----- SOURCE MATERIAL -----

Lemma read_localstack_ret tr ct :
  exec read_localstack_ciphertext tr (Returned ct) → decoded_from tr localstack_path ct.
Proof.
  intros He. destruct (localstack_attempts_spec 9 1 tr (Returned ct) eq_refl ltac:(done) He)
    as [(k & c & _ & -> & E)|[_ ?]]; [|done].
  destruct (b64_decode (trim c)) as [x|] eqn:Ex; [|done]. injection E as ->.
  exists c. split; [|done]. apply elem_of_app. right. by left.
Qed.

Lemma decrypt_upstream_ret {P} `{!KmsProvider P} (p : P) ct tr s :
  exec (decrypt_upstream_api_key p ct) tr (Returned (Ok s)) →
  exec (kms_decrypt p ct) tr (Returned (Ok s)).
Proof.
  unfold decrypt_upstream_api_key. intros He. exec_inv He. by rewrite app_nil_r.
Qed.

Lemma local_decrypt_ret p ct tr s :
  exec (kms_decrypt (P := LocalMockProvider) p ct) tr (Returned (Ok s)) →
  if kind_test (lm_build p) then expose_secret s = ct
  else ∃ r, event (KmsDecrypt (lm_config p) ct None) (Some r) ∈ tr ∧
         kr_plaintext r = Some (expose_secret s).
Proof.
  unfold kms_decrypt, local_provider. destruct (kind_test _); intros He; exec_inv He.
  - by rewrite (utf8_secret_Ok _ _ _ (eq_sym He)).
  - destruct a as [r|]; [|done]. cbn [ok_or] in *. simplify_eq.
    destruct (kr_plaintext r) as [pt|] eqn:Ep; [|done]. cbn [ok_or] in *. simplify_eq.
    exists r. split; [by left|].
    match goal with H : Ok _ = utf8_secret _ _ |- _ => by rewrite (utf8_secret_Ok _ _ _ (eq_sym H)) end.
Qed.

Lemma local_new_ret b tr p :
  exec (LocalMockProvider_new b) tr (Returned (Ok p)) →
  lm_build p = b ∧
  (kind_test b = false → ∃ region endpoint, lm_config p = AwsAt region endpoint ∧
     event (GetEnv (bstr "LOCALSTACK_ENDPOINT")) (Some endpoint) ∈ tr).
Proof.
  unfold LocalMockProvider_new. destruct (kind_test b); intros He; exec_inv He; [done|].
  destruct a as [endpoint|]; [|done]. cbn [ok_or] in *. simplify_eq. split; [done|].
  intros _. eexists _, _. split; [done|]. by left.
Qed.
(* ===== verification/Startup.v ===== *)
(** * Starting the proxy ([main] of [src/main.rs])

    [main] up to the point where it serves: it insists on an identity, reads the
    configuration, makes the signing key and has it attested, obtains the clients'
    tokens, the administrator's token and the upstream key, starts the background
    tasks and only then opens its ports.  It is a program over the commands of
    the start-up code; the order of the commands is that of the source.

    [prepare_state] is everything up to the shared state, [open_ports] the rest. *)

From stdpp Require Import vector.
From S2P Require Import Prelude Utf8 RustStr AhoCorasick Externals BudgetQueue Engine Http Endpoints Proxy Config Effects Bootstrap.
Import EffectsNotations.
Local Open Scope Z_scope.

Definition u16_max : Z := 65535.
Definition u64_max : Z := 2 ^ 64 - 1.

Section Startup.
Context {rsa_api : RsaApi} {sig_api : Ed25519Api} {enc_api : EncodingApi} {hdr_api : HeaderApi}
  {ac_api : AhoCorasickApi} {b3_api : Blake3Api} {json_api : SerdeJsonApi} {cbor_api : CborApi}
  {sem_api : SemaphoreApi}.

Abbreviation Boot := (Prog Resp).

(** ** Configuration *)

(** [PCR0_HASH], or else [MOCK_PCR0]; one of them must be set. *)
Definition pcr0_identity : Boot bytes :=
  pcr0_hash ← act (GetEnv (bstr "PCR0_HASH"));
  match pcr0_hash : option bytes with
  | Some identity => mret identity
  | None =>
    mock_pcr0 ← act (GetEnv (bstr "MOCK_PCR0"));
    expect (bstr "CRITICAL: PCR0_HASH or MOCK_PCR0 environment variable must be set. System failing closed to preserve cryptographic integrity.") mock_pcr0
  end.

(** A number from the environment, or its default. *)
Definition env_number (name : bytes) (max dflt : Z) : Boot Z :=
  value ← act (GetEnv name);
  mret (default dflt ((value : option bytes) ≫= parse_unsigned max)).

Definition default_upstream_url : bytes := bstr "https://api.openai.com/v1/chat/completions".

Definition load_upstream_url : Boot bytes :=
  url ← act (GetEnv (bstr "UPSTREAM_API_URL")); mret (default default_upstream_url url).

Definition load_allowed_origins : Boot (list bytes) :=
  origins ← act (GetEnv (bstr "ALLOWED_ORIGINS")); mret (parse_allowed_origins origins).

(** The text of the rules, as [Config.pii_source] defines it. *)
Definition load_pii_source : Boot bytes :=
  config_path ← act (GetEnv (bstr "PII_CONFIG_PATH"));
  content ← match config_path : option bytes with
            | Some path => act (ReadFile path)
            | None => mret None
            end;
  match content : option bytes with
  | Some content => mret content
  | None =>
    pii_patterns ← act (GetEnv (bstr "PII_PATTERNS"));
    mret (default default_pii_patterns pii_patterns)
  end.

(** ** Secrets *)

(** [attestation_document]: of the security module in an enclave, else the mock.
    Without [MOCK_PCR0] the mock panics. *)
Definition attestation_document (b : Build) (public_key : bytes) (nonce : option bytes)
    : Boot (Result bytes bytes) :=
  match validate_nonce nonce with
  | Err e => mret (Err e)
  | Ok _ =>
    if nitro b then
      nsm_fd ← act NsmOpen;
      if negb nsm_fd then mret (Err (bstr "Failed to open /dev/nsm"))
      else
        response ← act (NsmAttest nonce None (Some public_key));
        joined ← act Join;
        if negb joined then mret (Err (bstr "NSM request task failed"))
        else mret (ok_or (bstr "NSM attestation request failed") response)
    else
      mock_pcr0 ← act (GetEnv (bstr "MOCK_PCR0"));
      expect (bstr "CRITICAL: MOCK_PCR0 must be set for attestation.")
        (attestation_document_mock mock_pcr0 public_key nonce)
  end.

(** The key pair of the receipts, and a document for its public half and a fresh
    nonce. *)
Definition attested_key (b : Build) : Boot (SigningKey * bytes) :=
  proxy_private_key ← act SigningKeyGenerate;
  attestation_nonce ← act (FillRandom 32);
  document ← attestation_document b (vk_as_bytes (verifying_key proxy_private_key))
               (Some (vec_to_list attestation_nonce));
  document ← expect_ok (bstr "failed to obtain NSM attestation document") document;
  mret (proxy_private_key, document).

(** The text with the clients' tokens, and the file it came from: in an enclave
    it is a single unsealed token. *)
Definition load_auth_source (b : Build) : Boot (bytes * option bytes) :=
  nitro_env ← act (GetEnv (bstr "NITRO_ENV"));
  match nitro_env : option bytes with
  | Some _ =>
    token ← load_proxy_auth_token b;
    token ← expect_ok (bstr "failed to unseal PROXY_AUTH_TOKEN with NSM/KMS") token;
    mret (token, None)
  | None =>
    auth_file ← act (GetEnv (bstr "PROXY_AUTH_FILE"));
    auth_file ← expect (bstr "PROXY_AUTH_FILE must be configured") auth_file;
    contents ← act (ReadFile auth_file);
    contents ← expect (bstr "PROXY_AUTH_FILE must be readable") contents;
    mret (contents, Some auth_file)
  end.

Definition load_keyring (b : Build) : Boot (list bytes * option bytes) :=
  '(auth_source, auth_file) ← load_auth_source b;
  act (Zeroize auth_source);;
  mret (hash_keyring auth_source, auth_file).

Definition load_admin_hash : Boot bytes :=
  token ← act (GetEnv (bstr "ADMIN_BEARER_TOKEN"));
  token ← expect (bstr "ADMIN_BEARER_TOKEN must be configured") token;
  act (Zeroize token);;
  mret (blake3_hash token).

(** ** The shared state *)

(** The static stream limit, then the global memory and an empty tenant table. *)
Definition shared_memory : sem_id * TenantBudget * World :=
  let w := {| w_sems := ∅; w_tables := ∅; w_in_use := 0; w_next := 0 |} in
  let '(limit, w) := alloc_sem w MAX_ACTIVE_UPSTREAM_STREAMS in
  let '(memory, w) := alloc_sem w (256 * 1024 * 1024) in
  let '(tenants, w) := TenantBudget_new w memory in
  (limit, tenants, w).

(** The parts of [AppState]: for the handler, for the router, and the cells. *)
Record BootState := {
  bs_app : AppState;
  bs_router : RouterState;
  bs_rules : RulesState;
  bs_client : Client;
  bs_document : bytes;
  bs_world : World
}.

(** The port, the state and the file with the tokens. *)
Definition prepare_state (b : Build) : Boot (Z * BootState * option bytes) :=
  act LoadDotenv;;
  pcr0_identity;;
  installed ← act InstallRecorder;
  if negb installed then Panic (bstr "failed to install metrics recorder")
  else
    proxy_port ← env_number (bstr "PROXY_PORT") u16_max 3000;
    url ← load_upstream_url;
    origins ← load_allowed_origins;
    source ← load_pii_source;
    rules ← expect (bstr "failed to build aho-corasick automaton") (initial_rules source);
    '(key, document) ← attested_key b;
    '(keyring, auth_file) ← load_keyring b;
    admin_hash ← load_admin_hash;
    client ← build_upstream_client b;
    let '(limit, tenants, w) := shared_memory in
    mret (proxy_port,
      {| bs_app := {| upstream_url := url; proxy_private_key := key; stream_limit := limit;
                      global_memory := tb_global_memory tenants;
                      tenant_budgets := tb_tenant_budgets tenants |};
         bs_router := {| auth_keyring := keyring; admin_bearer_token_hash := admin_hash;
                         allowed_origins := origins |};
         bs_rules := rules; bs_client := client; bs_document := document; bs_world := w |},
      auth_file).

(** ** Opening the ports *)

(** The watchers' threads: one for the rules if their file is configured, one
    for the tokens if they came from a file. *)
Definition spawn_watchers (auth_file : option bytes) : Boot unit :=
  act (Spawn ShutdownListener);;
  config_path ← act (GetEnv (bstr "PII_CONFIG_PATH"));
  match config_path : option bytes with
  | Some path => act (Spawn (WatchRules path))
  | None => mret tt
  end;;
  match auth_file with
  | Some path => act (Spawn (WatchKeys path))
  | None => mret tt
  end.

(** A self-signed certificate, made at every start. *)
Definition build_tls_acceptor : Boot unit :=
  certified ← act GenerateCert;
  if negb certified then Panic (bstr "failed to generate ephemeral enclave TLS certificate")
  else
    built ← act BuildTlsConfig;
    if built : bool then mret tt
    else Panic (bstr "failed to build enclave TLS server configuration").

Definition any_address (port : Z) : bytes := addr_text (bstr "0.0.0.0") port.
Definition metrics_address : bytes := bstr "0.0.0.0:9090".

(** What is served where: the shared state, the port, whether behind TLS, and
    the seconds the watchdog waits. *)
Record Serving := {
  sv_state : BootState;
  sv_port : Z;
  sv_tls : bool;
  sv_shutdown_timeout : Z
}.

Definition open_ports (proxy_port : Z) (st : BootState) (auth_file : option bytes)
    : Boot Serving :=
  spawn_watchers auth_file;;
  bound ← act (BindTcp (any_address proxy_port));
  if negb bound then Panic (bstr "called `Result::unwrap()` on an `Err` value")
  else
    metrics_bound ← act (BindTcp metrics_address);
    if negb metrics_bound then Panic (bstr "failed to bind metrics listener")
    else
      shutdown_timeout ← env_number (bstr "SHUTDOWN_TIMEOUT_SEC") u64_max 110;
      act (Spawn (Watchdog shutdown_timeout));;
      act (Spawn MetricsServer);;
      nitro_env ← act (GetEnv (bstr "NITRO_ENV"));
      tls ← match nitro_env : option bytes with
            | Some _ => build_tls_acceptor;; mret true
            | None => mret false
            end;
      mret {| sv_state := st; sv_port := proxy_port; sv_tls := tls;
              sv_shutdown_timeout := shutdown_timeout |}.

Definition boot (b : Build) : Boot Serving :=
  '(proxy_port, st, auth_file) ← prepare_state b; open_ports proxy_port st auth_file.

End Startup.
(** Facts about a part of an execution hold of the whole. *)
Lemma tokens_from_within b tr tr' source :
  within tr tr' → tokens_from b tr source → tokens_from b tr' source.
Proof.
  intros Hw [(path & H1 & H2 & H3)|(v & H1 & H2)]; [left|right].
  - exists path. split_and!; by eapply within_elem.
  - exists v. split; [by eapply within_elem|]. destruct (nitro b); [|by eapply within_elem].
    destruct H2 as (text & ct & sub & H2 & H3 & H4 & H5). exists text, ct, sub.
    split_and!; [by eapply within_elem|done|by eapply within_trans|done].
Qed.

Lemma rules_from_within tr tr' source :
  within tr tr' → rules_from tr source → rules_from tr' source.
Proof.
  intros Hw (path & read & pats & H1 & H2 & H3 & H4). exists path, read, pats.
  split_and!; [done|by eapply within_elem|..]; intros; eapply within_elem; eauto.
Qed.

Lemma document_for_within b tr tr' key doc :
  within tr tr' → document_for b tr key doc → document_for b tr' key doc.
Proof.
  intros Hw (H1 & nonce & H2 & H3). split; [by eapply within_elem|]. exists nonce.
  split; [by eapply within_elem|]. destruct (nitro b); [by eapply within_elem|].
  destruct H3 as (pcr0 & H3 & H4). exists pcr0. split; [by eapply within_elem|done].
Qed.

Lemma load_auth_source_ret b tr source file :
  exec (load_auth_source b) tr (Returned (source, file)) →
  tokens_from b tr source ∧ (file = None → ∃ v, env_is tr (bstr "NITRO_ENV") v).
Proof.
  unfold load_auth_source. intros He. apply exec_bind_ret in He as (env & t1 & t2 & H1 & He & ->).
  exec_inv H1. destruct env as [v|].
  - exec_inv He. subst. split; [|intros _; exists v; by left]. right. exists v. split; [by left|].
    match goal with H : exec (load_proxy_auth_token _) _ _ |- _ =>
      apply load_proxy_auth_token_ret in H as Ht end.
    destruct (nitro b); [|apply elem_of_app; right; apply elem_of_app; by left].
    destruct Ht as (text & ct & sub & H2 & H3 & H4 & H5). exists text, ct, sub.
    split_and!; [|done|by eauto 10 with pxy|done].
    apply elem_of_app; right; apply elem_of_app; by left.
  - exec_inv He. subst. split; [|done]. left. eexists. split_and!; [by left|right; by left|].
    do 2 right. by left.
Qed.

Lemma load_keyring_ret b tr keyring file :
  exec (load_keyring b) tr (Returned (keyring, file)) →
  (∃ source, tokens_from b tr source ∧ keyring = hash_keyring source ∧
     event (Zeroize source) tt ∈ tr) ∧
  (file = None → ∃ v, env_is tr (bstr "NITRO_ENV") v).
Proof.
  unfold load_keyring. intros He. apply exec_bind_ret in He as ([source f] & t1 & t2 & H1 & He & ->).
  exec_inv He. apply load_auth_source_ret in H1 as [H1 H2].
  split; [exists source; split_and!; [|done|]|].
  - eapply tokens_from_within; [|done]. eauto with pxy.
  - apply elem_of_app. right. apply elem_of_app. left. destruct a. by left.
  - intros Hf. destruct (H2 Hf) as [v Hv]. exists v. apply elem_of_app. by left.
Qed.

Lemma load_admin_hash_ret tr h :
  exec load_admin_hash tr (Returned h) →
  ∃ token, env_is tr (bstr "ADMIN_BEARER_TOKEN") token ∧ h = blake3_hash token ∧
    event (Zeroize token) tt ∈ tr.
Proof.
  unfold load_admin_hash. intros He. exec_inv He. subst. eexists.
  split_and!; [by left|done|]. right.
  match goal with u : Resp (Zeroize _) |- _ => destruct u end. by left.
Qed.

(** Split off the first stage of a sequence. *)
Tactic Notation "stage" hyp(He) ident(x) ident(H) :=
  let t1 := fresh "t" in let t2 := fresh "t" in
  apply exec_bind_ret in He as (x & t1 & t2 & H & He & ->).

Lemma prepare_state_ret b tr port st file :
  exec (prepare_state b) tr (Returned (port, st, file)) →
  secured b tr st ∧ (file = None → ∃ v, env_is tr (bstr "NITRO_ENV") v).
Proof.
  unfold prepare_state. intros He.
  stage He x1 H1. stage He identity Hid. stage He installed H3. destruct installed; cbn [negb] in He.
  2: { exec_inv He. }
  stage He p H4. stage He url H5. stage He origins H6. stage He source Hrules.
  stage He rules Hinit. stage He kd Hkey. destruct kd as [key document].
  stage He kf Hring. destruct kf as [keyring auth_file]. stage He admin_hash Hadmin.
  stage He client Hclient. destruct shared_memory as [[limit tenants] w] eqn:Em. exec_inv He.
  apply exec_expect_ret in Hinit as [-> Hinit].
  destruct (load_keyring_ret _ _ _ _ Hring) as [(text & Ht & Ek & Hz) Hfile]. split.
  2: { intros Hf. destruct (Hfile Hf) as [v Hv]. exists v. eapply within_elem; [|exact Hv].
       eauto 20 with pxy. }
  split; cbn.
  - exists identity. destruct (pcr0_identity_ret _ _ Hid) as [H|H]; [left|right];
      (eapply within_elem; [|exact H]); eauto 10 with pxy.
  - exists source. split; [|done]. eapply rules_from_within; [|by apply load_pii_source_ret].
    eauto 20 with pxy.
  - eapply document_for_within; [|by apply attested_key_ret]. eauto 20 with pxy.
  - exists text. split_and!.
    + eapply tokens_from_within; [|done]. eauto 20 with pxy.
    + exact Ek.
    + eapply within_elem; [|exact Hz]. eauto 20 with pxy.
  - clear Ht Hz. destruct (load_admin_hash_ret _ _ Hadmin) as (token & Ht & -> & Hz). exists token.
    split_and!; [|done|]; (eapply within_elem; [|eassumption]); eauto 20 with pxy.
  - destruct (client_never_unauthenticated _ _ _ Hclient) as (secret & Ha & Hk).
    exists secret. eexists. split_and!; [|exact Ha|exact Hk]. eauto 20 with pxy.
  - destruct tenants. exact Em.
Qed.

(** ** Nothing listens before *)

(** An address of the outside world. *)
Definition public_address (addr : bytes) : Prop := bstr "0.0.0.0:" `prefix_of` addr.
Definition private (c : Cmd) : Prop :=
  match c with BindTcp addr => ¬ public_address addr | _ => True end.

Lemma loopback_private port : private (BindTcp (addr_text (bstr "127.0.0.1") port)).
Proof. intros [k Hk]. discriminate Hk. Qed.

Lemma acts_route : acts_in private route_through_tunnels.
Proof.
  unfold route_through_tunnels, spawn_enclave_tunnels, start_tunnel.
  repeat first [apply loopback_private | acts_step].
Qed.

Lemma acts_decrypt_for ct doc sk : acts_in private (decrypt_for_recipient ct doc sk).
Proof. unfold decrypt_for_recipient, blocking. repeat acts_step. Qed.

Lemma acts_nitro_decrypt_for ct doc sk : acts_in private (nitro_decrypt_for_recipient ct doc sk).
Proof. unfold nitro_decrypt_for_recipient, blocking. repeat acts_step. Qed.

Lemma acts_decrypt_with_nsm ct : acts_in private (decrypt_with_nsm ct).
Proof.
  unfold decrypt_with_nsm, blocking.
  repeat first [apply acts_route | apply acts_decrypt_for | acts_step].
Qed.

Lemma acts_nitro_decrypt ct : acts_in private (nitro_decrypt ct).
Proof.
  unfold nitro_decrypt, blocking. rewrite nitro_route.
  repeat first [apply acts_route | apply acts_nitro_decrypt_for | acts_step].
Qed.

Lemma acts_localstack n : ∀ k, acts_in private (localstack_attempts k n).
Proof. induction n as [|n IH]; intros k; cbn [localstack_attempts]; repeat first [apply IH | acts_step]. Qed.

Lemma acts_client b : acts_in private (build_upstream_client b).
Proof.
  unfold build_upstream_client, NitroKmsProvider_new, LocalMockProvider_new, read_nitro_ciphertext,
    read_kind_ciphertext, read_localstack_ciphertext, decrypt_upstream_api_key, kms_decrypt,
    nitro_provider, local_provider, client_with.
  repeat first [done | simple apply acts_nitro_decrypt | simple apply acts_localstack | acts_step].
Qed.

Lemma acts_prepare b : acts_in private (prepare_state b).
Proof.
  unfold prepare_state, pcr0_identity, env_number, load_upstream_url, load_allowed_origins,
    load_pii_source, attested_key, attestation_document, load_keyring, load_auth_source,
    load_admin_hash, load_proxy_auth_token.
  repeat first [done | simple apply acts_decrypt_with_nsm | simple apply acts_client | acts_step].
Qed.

-----

§ INSTRUCTIONS FOR THE TASK
In the entries above, one line contains "exec (load_auth_source b)" and another contains "destruct (nitro b); [|apply". Reproduce exactly those two lines and the lines between them, nothing else.

§ SOLUTION TO THIS TASK
  exec (load_auth_source b) tr (Returned (source, file)) →
  tokens_from b tr source ∧ (file = None → ∃ v, env_is tr (bstr "NITRO_ENV") v).
Proof.
  unfold load_auth_source. intros He. apply exec_bind_ret in He as (env & t1 & t2 & H1 & He & ->).
  exec_inv H1. destruct env as [v|].
  - exec_inv He. subst. split; [|intros _; exists v; by left]. right. exists v. split; [by left|].
    match goal with H : exec (load_proxy_auth_token _) _ _ |- _ =>
      apply load_proxy_auth_token_ret in H as Ht end.
    destruct (nitro b); [|apply elem_of_app; right; apply elem_of_app; by left].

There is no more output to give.